**Your goal:**
From the entries that follow, copy each line containing the word "destruct".

[Stored items]
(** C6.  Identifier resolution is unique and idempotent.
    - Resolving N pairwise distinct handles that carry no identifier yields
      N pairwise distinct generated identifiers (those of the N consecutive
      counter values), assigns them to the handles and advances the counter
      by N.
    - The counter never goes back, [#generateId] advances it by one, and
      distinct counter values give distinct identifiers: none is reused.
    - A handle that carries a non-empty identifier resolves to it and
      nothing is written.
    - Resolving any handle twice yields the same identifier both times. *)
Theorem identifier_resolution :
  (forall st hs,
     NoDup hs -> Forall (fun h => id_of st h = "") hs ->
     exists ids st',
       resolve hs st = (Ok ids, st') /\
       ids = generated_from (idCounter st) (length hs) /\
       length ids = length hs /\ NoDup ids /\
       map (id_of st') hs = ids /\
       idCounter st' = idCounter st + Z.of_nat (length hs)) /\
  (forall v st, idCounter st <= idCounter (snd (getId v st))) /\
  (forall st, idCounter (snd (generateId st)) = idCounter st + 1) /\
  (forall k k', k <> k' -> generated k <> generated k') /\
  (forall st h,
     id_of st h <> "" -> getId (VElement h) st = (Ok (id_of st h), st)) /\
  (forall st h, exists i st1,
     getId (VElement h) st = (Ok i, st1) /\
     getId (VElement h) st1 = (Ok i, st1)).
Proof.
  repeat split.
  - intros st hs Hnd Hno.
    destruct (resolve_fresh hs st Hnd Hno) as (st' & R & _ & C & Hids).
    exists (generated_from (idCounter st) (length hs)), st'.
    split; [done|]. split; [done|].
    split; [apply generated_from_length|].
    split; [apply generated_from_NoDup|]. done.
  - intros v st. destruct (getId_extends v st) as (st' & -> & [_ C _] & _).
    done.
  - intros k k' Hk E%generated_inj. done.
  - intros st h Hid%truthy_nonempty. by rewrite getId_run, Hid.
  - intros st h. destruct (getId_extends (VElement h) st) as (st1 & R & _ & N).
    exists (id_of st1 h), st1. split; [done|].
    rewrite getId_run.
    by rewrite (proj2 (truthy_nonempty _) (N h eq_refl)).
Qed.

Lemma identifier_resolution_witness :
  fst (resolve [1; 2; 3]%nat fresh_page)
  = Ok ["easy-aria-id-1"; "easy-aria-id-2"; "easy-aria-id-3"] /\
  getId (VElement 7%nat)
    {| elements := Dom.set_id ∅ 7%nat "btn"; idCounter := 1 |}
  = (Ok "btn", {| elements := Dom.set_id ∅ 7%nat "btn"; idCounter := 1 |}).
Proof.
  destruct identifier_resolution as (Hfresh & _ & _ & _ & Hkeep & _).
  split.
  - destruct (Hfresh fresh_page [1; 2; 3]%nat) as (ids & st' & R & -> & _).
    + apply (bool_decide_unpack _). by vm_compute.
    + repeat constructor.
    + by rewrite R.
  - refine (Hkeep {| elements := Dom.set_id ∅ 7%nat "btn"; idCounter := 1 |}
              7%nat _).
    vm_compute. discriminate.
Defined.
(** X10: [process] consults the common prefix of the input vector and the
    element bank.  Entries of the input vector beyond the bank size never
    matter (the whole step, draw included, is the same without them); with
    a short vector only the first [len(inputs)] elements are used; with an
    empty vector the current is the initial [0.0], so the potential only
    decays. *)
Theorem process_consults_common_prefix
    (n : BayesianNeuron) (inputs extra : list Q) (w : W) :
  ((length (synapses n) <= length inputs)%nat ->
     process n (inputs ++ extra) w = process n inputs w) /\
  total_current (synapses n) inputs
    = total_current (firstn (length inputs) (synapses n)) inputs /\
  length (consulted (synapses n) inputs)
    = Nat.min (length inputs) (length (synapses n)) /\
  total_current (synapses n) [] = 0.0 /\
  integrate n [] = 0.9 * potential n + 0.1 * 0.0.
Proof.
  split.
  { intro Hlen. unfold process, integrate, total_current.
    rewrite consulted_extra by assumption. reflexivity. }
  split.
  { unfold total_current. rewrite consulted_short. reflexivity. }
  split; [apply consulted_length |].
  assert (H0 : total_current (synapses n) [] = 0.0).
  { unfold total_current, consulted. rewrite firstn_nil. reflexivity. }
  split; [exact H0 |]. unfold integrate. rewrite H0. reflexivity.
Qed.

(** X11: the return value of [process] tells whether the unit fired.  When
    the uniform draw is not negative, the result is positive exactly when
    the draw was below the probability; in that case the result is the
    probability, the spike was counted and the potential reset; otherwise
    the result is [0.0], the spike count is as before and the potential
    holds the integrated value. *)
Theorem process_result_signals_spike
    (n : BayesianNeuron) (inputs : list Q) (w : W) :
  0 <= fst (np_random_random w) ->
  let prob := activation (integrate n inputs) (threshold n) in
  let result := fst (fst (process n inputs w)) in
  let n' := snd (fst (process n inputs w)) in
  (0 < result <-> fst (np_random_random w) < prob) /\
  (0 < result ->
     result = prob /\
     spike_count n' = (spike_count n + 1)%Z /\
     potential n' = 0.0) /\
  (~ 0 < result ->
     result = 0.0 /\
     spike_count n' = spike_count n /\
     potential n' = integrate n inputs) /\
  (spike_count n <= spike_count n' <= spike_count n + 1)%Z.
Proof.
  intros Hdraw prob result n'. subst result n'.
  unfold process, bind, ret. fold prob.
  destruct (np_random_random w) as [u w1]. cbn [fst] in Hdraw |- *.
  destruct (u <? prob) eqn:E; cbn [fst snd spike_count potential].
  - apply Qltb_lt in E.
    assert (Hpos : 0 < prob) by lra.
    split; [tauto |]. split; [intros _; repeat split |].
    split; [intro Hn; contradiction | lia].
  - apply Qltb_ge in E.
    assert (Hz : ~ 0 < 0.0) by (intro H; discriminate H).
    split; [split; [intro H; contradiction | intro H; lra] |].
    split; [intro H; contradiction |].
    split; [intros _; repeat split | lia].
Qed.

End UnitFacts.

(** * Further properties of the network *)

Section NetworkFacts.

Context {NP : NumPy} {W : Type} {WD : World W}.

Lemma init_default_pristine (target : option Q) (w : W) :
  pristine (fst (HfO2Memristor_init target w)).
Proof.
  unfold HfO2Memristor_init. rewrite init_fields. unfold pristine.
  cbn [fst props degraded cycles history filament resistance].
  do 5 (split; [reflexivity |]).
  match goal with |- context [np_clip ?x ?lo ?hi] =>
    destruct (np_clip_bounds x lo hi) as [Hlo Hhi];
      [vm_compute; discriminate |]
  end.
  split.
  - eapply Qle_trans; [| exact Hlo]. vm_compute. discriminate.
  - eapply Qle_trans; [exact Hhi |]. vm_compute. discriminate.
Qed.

**Result:**
    destruct (resolve_fresh hs st Hnd Hno) as (st' & R & _ & C & Hids).
  - intros v st. destruct (getId_extends v st) as (st' & -> & [_ C _] & _).
  - intros st h. destruct (getId_extends (VElement h) st) as (st1 & R & _ & N).
  destruct identifier_resolution as (Hfresh & _ & _ & _ & Hkeep & _).
  - destruct (Hfresh fresh_page [1; 2; 3]%nat) as (ids & st' & R & -> & _).
  destruct (np_random_random w) as [u w1]. cbn [fst] in Hdraw |- *.
  destruct (u <? prob) eqn:E; cbn [fst snd spike_count potential].
    destruct (np_clip_bounds x lo hi) as [Hlo Hhi];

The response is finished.